An analyst’s conclusions go in the opposite direction from Bloomberg’s forecasts a month ago Wedbush, Daniel Ives, on turnover of Apple and its iPhone 13 during the Christmas period. The American newspaper, based on some information gathered within the production chain, had triggered the alarm for the Apple, predicting a decline in sales of the iPhone 13 caused by the crossfire of the chip crisis and fears for the Omicron variant of Covid -19.
None of this according to the confidential information shared by Ives with the investors, on which the colleagues of macrumors.com. Despite the scarcity of the components necessary to produce smartphones that not even Apple has spared, demand for iPhone 13 and 13 Pro remained at high levels in December and the latest ones were sold in over 40 million units. For the men of Cupertino this is a positive sign since there is confidence in an improvement in the crisis during the first half of 2022.

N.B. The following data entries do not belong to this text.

(** The collaborators of the example world, for a given flush [merge] of the
    merger. *)
Definition collaborators
    (merge : list (FeatureBuilder.t (H := quantizer))
             -> list (FeatureBuilder.t (H := quantizer)))
    : Collaborators (H := quantizer) := {|
  IsGeometryClosed := closed;
  GetFirstOsmId := fun fb => default 0 (head (FeatureBuilder.m_osmIds fb));
  GetLastOsmId := fun fb => default 0 (last (FeatureBuilder.m_osmIds fb));
  GetSerialId := fun id => id;
  DoMerge := merge;
  GetCellBounds := cell_bounds;
  ToInt64 := fun c depth => RectId.m_level c * 2 ^ 40 + RectId.m_bits c;
  GetCoastlineType := 1
|}.

(** A merger that splices nothing: every open builder it was fed comes
    back as it is. *)
Definition no_merge : Collaborators (H := quantizer) := collaborators (fun l => l).

(** A builder with the given polygons and way ids. *)
Definition builder (polygons : list (list (Z * Z))) (ids : list Z)
    : FeatureBuilder.t (H := quantizer) :=
  FeatureBuilder.MkFeature quantizer polygons ids None false [].

(** The first cell of the start level, a square island inside it, a land
    mass that crosses its right edge, and the tree that holds both. *)
Definition cell0 : RectId.t := RectId.FromBitsAndLevel 0 4.

Definition island : RegionT := [(10, 10); (20, 10); (20, 20); (10, 20)].

Definition shore : RegionT :=
  [(2 ^ 26 - 100, 30); (2 ^ 26 + 100, 30); (2 ^ 26 + 100, 60); (2 ^ 26 - 100, 60)].

Definition land : m4.Tree :=
  m4.Add shore (GetLimitRect shore) (m4.Add island (GetLimitRect island) []).

(** A closed coastline ring, a lone open way, and a builder whose second
    polygon is empty. *)
Definition ring : FeatureBuilder.t (H := quantizer) :=
  builder [[(0, 0); (10, 0); (10, 10); (0, 0)]] [7].

Definition open_way : FeatureBuilder.t (H := quantizer) :=
  builder [[(0, 0); (5, 5)]] [42].

Definition holey : FeatureBuilder.t (H := quantizer) :=
  builder [[(0, 0); (10, 0); (10, 10); (0, 0)]; [];
           [(2, 2); (4, 2); (4, 4); (2, 2)]] [8].


(** The generator whose tree holds [land]. *)
Definition land_generator : CoastlineFeaturesGenerator (H := quantizer) :=
  MkGenerator quantizer [] land.

(** One thread alone: it pops and processes the 256 cells in turn, then
    leaves. *)
Definition one_thread_schedule : list nat := replicate 513 0%nat.

End Lattice.

(** ** Reference views of the pipeline

    The builders of a whole run given to [Process] one after the other,
    and the subdivision that the threads of the splitter carry out, written
    as a recursion on one cell. *)

Section Feed.
Context `{Collaborators}.

(** [Process] called on each builder in turn. *)
Definition Process_all (g : CoastlineFeaturesGenerator)
    (fbs : list FeatureBuilder.t) : option CoastlineFeaturesGenerator :=
  foldl (fun acc fb => acc ≫= fun g => Process g fb) (Some g) fbs.

End Feed.

Module Subdivision.
Import RegionInCellSplitter.

Section WithIndex.
Context `{Collaborators} `{m2.Intersection}.
Variable index : TIndex.

(** The test of [ProcessCell] that sends a cell back to the list. *)
Definition not_ready (cell : TCell) : bool :=
  match difference index cell with
  | Some doDiff =>
      (RectId.Level cell <? kHighLevel)
      && (kMaxPoints <=? DoDifference.GetPointsCount doDiff)
  | None => false
  end.

(** The cells that reach the callback when [cell] is processed and, as
    long as it is not ready, its four children in its place; [depth] bounds
    the number of levels still below the cell. *)
Fixpoint accepted_below (depth : nat) (cell : TCell) : list TCell :=
  if not_ready cell then
    match depth with
    | O => []
    | Datatypes.S d => flat_map (accepted_below d) (children cell)
    end
  else [cell].

Definition accepted (cell : TCell) : list TCell :=
  accepted_below (Z.to_nat (kHighLevel - RectId.Level cell)) cell.

(** The feature the lambda of [GetFeatures] builds for a cell. *)
Definition cell_feature (cell : TCell) : FeatureBuilder.t :=
  match difference index cell with
  | Some doDiff => coast_feature cell doDiff
  | None => FeatureBuilder.empty
  end.

End WithIndex.

(** The cells of level [kHighLevel] below a cell, as an interval of their
    paths: from [span_lo] to [span_hi], the latter excluded. *)
Definition span_lo (c : TCell) : Z :=
  RectId.m_bits c * 4 ^ (kHighLevel - RectId.m_level c).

After consulting with supply chain sources recently – Daniel Ives’ message to investors – we found that demand for iPhones during the month of December exceeded supply by about 12 million units, which attests the ‘high level of demand that Apple will benefit from in the first and second quarter of 2022, when it is expected that the chip crisis will loosen its grip on the supply chain.
According to Ives, about a quarter of Apple customers worldwide (230 million out of a total close to one billion) hasn’t bought a new iPhone in the past three and a half years, and it cannot be excluded that at least a part of these may decide to update their daily companion when the availability of the iPhone 13 should be greater. Furthermore, he points out, it is in China that the Apple has achieved the best numbers in the last year, driven by that segment of users who are attracted by the five years of updates to the operating system.
Finally, the analyst stressed the importance of services: Apple Music, iCloud, Apple TV +, the recent (in Italy) Fitness + and company they would be worth the beauty of 1,500 billion dollars, therefore, for a company so structured and with a certain degree of independence from hardware, the challenges introduced by the chip crisis would be nothing more than a little hiccup, however, destined to fade.